Try it:
Repeat, without any change, the entries presented below.

Dataset entries:
• • • • •
(** The text of a string up to its closing quote, and what follows it. *)
Fixpoint scan_string (s : list byte) : option (list byte * list byte) :=
  match s with
  | [] => None
  | c :: s =>
      if decide (c = x22) then Some ([], s)
      else if decide (c = x5c) then
        match s with
        | [] => None
        | e :: s =>
            if decide (e = x75) then
              match s with
              | h1 :: h2 :: h3 :: h4 :: s =>
                  _ ← hex4_val h1 h2 h3 h4; '(raw, s) ← scan_string s; Some (c :: e :: h1 :: h2 :: h3 :: h4 :: raw, s)
              | _ => None
              end
            else _ ← escaped e; '(raw, s) ← scan_string s; Some (c :: e :: raw, s)
        end
      else if decide (b2z c < 32) then None
      else '(raw, s) ← scan_string s; Some (c :: raw, s)
  end.

(** [unquote] on a text [scan_string] accepts. *)
Fixpoint unquote (s : list byte) : gostring :=
  match s with
  | [] => []
  | a :: s1 =>
      if decide (a = x5c) then
        match s1 with
        | [] => []
        | e :: s2 =>
            if decide (e = x75) then
              match s2 with
              | h1 :: h2 :: h3 :: h4 :: s3 =>
                  let r := default 0 (hex4_val h1 h2 h3 h4) in
                  if is_surrogate r then
                    match s3 with
                    | b :: u :: k1 :: k2 :: k3 :: k4 :: s4 =>
                        match (if decide (b = x5c ∧ u = x75)
                               then r2 ← hex4_val k1 k2 k3 k4; surrogate_pair r r2 else None) with
                        | Some r => encode_rune r ++ unquote s4
                        | None => replacement ++ unquote s3
                        end
                    | _ => replacement ++ unquote s3
                    end
                  else encode_rune r ++ unquote s3
              | _ => []
              end
            else default e (escaped e) :: unquote s2
        end
      else if decide (b2z a < 128) then a :: unquote s1
      else
        match s1 with
        | b :: s2 =>
            if utf8_2 a b then a :: b :: unquote s2
            else
              match s2 with
              | c :: s3 =>
                  if utf8_3 a b c then a :: b :: c :: unquote s3
                  else
                    match s3 with
                    | d :: s4 => if utf8_4 a b c d then a :: b :: c :: d :: unquote s4 else replacement ++ unquote s1
                    | [] => replacement ++ unquote s1
                    end
              | [] => replacement ++ unquote s1
              end
        | [] => replacement
        end
  end.

(** ** Numbers *)

Definition some_digits (s : list byte) : option (list byte * list byte) :=
  let '(ds, s) := span is_digit s in if decide (ds = []) then None else Some (ds, s).

Definition scan_sign (signs : list byte) (s : list byte) : list byte * list byte :=
  match s with c :: s' => if decide (c ∈ signs) then ([c], s') else ([], s) | [] => ([], []) end.

Definition scan_int (s : list byte) : option (list byte * list byte) :=
  match s with
  | c :: s' => if decide (c = x30) then Some ([c], s') else some_digits s
  | [] => None
  end.

Definition scan_frac (s : list byte) : option (list byte * list byte) :=
  match s with
  | c :: s' => if decide (c = x2e) then '(ds, s') ← some_digits s'; Some (c :: ds, s') else Some ([], s)
  | [] => Some ([], [])
  end.

Definition scan_exp (s : list byte) : option (list byte * list byte) :=
  match s with
  | c :: s' =>
      if decide (c ∈ [x65; x45]) then
        let '(sg, s') := scan_sign [x2b; x2d] s' in '(ds, s') ← some_digits s'; Some (c :: sg ++ ds, s')
      else Some ([], s)
  | [] => Some ([], [])
  end.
• • • • •
Written response:
(** The text of a string up to its closing quote, and what follows it. *)
Fixpoint scan_string (s : list byte) : option (list byte * list byte) :=
  match s with
  | [] => None
  | c :: s =>
      if decide (c = x22) then Some ([], s)
      else if decide (c = x5c) then
        match s with
        | [] => None
        | e :: s =>
            if decide (e = x75) then
              match s with
              | h1 :: h2 :: h3 :: h4 :: s =>
                  _ ← hex4_val h1 h2 h3 h4; '(raw, s) ← scan_string s; Some (c :: e :: h1 :: h2 :: h3 :: h4 :: raw, s)
              | _ => None
              end
            else _ ← escaped e; '(raw, s) ← scan_string s; Some (c :: e :: raw, s)
        end
      else if decide (b2z c < 32) then None
      else '(raw, s) ← scan_string s; Some (c :: raw, s)
  end.

(** [unquote] on a text [scan_string] accepts. *)
Fixpoint unquote (s : list byte) : gostring :=
  match s with
  | [] => []
  | a :: s1 =>
      if decide (a = x5c) then
        match s1 with
        | [] => []
        | e :: s2 =>
            if decide (e = x75) then
              match s2 with
              | h1 :: h2 :: h3 :: h4 :: s3 =>
                  let r := default 0 (hex4_val h1 h2 h3 h4) in
                  if is_surrogate r then
                    match s3 with
                    | b :: u :: k1 :: k2 :: k3 :: k4 :: s4 =>
                        match (if decide (b = x5c ∧ u = x75)
                               then r2 ← hex4_val k1 k2 k3 k4; surrogate_pair r r2 else None) with
                        | Some r => encode_rune r ++ unquote s4
                        | None => replacement ++ unquote s3
                        end
                    | _ => replacement ++ unquote s3
                    end
                  else encode_rune r ++ unquote s3
              | _ => []
              end
            else default e (escaped e) :: unquote s2
        end
      else if decide (b2z a < 128) then a :: unquote s1
      else
        match s1 with
        | b :: s2 =>
            if utf8_2 a b then a :: b :: unquote s2
            else
              match s2 with
              | c :: s3 =>
                  if utf8_3 a b c then a :: b :: c :: unquote s3
                  else
                    match s3 with
                    | d :: s4 => if utf8_4 a b c d then a :: b :: c :: d :: unquote s4 else replacement ++ unquote s1
                    | [] => replacement ++ unquote s1
                    end
              | [] => replacement ++ unquote s1
              end
        | [] => replacement
        end
  end.

(** ** Numbers *)

Definition some_digits (s : list byte) : option (list byte * list byte) :=
  let '(ds, s) := span is_digit s in if decide (ds = []) then None else Some (ds, s).

Definition scan_sign (signs : list byte) (s : list byte) : list byte * list byte :=
  match s with c :: s' => if decide (c ∈ signs) then ([c], s') else ([], s) | [] => ([], []) end.

Definition scan_int (s : list byte) : option (list byte * list byte) :=
  match s with
  | c :: s' => if decide (c = x30) then Some ([c], s') else some_digits s
  | [] => None
  end.

Definition scan_frac (s : list byte) : option (list byte * list byte) :=
  match s with
  | c :: s' => if decide (c = x2e) then '(ds, s') ← some_digits s'; Some (c :: ds, s') else Some ([], s)
  | [] => Some ([], [])
  end.

Definition scan_exp (s : list byte) : option (list byte * list byte) :=
  match s with
  | c :: s' =>
      if decide (c ∈ [x65; x45]) then
        let '(sg, s') := scan_sign [x2b; x2d] s' in '(ds, s') ← some_digits s'; Some (c :: sg ++ ds, s')
      else Some ([], s)
  | [] => Some ([], [])
  end.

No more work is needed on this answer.